Check

From BiblePortal Wikipedia

Webster's Dictionary [1]

(1): (v. t.) To slack or ease off, as a brace which is too stiffly extended.

(2): (n.) Small chick or crack.

(3): (n.) A written order directing a bank or banker to pay money as therein stated. See Bank check, below.

(4): (n.) A word of warning denoting that the king is in danger; such a menace of a player's king by an adversary's move as would, if it were any other piece, expose it to immediate capture. A king so menaced is said to be in check, and must be made safe at the next move.

(5): (v. t.) To make a move which puts an adversary's piece, esp. his king, in check; to put in check.

(6): (v. t.) To put a sudden restraint upon; to stop temporarily; to hinder; to repress; to curb.

(7): (n.) A mark, certificate, or token, by which, errors may be prevented, or a thing or person may be identified; as, checks placed against items in an account; a check given for baggage; a return check on a railroad.

(8): (n.) A woven or painted design in squares resembling the patten of a checkerboard; one of the squares of such a design; also, cloth having such a figure.

(9): (n.) The forsaking by a hawk of its proper game to follow other birds.

(10): (v. t.) To make checks or chinks in; to cause to crack; as, the sun checks timber.

(11): (v. i.) To make a stop; to pause; - with at.

(12): (v. i.) To clash or interfere.

(13): (n.) Whatever arrests progress, or limits action; an obstacle, guard, restraint, or rebuff.

(14): (v. i.) To crack or gape open, as wood in drying; or to crack in small checks, as varnish, paint, etc.

(15): (v. i.) To turn, when in pursuit of proper game, and fly after other birds.

(16): (a.) Checkered; designed in checks.

(17): (v. t.) To verify, to guard, to make secure, by means of a mark, token, or other check; to distinguish by a check; to put a mark against (an item) after comparing with an original or a counterpart in order to secure accuracy; as, to check an account; to check baggage.

(18): (v. t.) To chide, rebuke, or reprove.

(19): (v. i.) To act as a curb or restraint.

(20): (n.) A condition of interrupted or impeded progress; arrest; stop; delay; as, to hold an enemy in check.

King James Dictionary [2]

CHECK,

1. To stop to restrain to hinder to curb. It signifies to put an entire stop to motion, or to restrain its violence, and cause an abatement to moderate. 2. To rebuke to chide or reprove. 3. To compare any paper with its counterpart or with a cipher, with a view to ascertain its authenticity to compare corresponding papers to control by a counter-register. 4. In seamenship, to ease of a little of a rope, which is too stiffly extended also, to stopper the cable.

CHECK,

1. To stop to make a stop with at.

The mid checks at any vigorous undertaking.

2. To clash or interfere.

I love to check with business.

3. To strike with repression.

CHECK, n.

1. A stop hindrance rebuff sudden restraint, or continued restraint curb control government. 2. That which stops or restrains, as reproof, reprimand, rebuke, slight or disgust, fear, apprehension, a person any stop or obstruction. 3. In falconry, when a hawk forsakes her proper game, to follow rooks, pies, or other fowls, that cross her in her flight. 4. The correspondent cipher of a bank note a corresponding indenture any counter-register. 5. A term in chess, when one party obliges the other either to move or guard his king. 6. An order for money, drawn on a banker or on the cashier of a bank, payable to the bearer.

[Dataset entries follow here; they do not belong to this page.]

Lemma simulate_completes_iff_witness :
  (0 < 2)%nat ∧
  (@Coverage.step_cells Demo.demo_libs Demo.lost_world (0 * Z.of_nat 2 + Z.of_nat 0)).2
  = Raise UnboundLocalError ∧
  (@Coverage.simulate Demo.demo_libs Demo.lost_world 2 0).2
  = Raise UnboundLocalError.
Proof.
  assert (Hstep : (@Coverage.step_cells Demo.demo_libs Demo.lost_world
                     (0 * Z.of_nat 2 + Z.of_nat 0)).2 = Raise UnboundLocalError)
    by (vm_compute; reflexivity).
  split; [lia |]. split; [exact Hstep |].
  apply (proj2 (@simulate_completes_iff Demo.demo_libs Demo.lost_world 2 0)
               0%nat UnboundLocalError); [lia | intros j Hj; lia | exact Hstep].
Defined.

Lemma subpoints_one_per_name_witness :
  In Demo.sat_dateline (@Coverage.op_sats Demo.demo_world) ∧
  In "STARLINK-2" (map fst (@Coverage.subpoints Demo.demo_world 0)).
Proof.
  assert (Hin : In Demo.sat_dateline (@Coverage.op_sats Demo.demo_world))
    by (right; left; reflexivity).
  split; [exact Hin |].
  destruct (@subpoints_one_per_name Demo.demo_world 0) as (_ & _ & Hnames & _).
  exact (Hnames Demo.sat_dateline Hin).
Defined.

(* ===================================================================== *)
(** * A ring the polygon constructor refuses                              *)
(* ===================================================================== *)

Section RefusedPolygon.
Import Raster Coverage.
Context `{Libs} `{World}.
Local Open Scope Z_scope.

(** C7 fails on a ring the polygon constructor refuses.  For a sub-point
    whose ring has no vertex beyond 180 and makes the constructor of line
    188 raise [ValueError], the handler of line 189 prints the coordinates
    and the ring and goes on; line 209 then reads [mapping], which was never
    bound, and the rasterizer raises [UnboundLocalError] instead of
    returning a set.  Nothing in the loop catches it: a run whose earlier
    minutes and earlier satellites go through ends with that exception at
    the minute it meets the sub-point. *)
Theorem refused_polygon_aborts_the_run (sat : Subpoint) (angle : float) :
  let polygon := footprint_ring (latitude sat) (longitude sat) angle in
  calcCapAngle_f64 (elevation_km sat) 35 = Ok angle →
  shapely_Polygon polygon = Raise ValueError →
  needs_split polygon = false →
  get_cell_ids_h3 (latitude sat) (longitude sat) angle
  = ([PrintLatLng (latitude sat) (longitude sat); PrintPolygon polygon],
     Raise UnboundLocalError) ∧
  (sat_footprint sat).2 = Raise UnboundLocalError ∧
  ∀ (N : nat) (process : Z) (i : nat)
    (before after : list (string * Subpoint)) (sat_name : string),
    (i < N)%nat →
    (∀ j : nat, (j < i)%nat →
       ∃ coverage_set,
         (step_cells (process * Z.of_nat N + Z.of_nat j)).2 = Ok coverage_set) →
    subpoints (process * Z.of_nat N + Z.of_nat i)
    = before ++ (sat_name, sat) :: after →
    (∀ item, In item before → ∃ cells, (sat_footprint item.2).2 = Ok cells) →
    (simulate N process).2 = Raise UnboundLocalError.
Proof.
  intros polygon Hangle Hpoly Hsplit.
  pose proof (get_cell_ids_h3_unbound _ _ _ Hpoly Hsplit) as Hcall.
  assert (Hfoot : (sat_footprint sat).2 = Raise UnboundLocalError).
  { unfold sat_footprint. rewrite M_bind_snd. unfold lift.
    cbn [snd]. rewrite Hangle, Hcall. reflexivity. }
  split; [exact Hcall |]. split; [exact Hfoot |].
  intros N process i before after sat_name Hi Hearlier Hitems Hbefore.
  assert (Hstep : (step_cells (process * Z.of_nat N + Z.of_nat i)).2
                  = Raise UnboundLocalError).
  { unfold step_cells. cbv zeta. rewrite Hitems.
    apply sats_loop_raises; assumption. }
  rewrite simulate_run_times.
  assert (Hseq : seq 0 N = seq 0 i ++ i :: seq (S i) (N - S i)).
  { replace N with (i + S (N - S i))%nat at 1 by lia.
    rewrite seq_app. reflexivity. }
  rewrite Hseq, map_app. cbn [map].
  apply run_times_first_failure; [| exact Hstep].
  intros t Ht. apply in_map_iff in Ht as (j & <- & Hj).
  apply in_seq in Hj. apply Hearlier. lia.
Qed.

End RefusedPolygon.

Lemma refused_polygon_aborts_the_run_witness :
  Demo.demo_calcCapAngle nan 35 = Ok nan ∧
  Demo.demo_Polygon (@Raster.footprint_ring Demo.demo_libs nan nan nan)
  = Raise ValueError ∧
  Raster.needs_split (@Raster.footprint_ring Demo.demo_libs nan nan nan) = false ∧
  (@Raster.get_cell_ids_h3 Demo.demo_libs nan nan nan).2 = Raise UnboundLocalError ∧
  (@Coverage.simulate Demo.demo_libs Demo.lost_world 1 0).2 = Raise UnboundLocalError.
Proof.
  assert (Hangle : Demo.demo_calcCapAngle nan 35 = Ok nan) by reflexivity.
  assert (Hpoly : Demo.demo_Polygon (@Raster.footprint_ring Demo.demo_libs nan nan nan)
                  = Raise ValueError) by (vm_compute; reflexivity).
  assert (Hsplit : Raster.needs_split (@Raster.footprint_ring Demo.demo_libs nan nan nan)
                   = false) by (vm_compute; reflexivity).
  destruct (@refused_polygon_aborts_the_run Demo.demo_libs Demo.lost_world
              (Coverage.subpoint_at Demo.sat_lost 0) nan Hangle Hpoly Hsplit)
    as (Hcall & _ & Hrun).
  split; [exact Hangle |]. split; [exact Hpoly |]. split; [exact Hsplit |].
  split; [exact (f_equal snd Hcall) |].
  apply (Hrun 1%nat 0%Z 0%nat
           [("STARLINK-1", Coverage.subpoint_at Demo.sat_null_island 0)] []
           "STARLINK-5").
  - lia.
  - intros j Hj. lia.
  - vm_compute. reflexivity.
  - intros item [<- | []]. vm_compute. eexists. reflexivity.
Defined.

(* ===================================================================== *)
(** * More about the histogram                                            *)
(* ===================================================================== *)

Section HistogramFacts.
Import Raster Coverage.
Local Open Scope Z_scope.

Lemma foldl_as_foldr_rev {A B} (f : A → B → A) (a : A) (l : list B) :
  foldl f a l = foldr (λ x acc, f acc x) a (rev l).
Proof.
  revert a. induction l as [| x l IH]; intros a; [reflexivity |].
  cbn [foldl rev]. rewrite IH, foldr_app. reflexivity.
Qed.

This is a sense derived from that in definition 4.

7. In popular use, checkered cloth check, for checkered.

Check or check-roll, a roll or book containing the names of persons who are attendants and in the pay of a king or great personage, as domestic servants.

Clerk of the check, in the British Kings household, has the check and control of the yeomen of the guard, and all the ushers belonging to the royal family, the care of the watch, &c.

Clerk of the check, in the British Royal Dock-Yards, is an officer who keeps a register of all the men employed on board his majestys ships and vessels, and of all the artificers in the service of the navy, at the port where he is settled.

International Standard Bible Encyclopedia [3]

(מוּסר , mūṣār ): Occurs in  Job 20:3 the King James Version, "I have heard the check of my reproach" (the Revised Version (British and American) "the reproof which putteth me to shame"), i.e. a check or reproof, such as that which closes the last speech of Job (chapter 19), and intended to put Zophar to shame.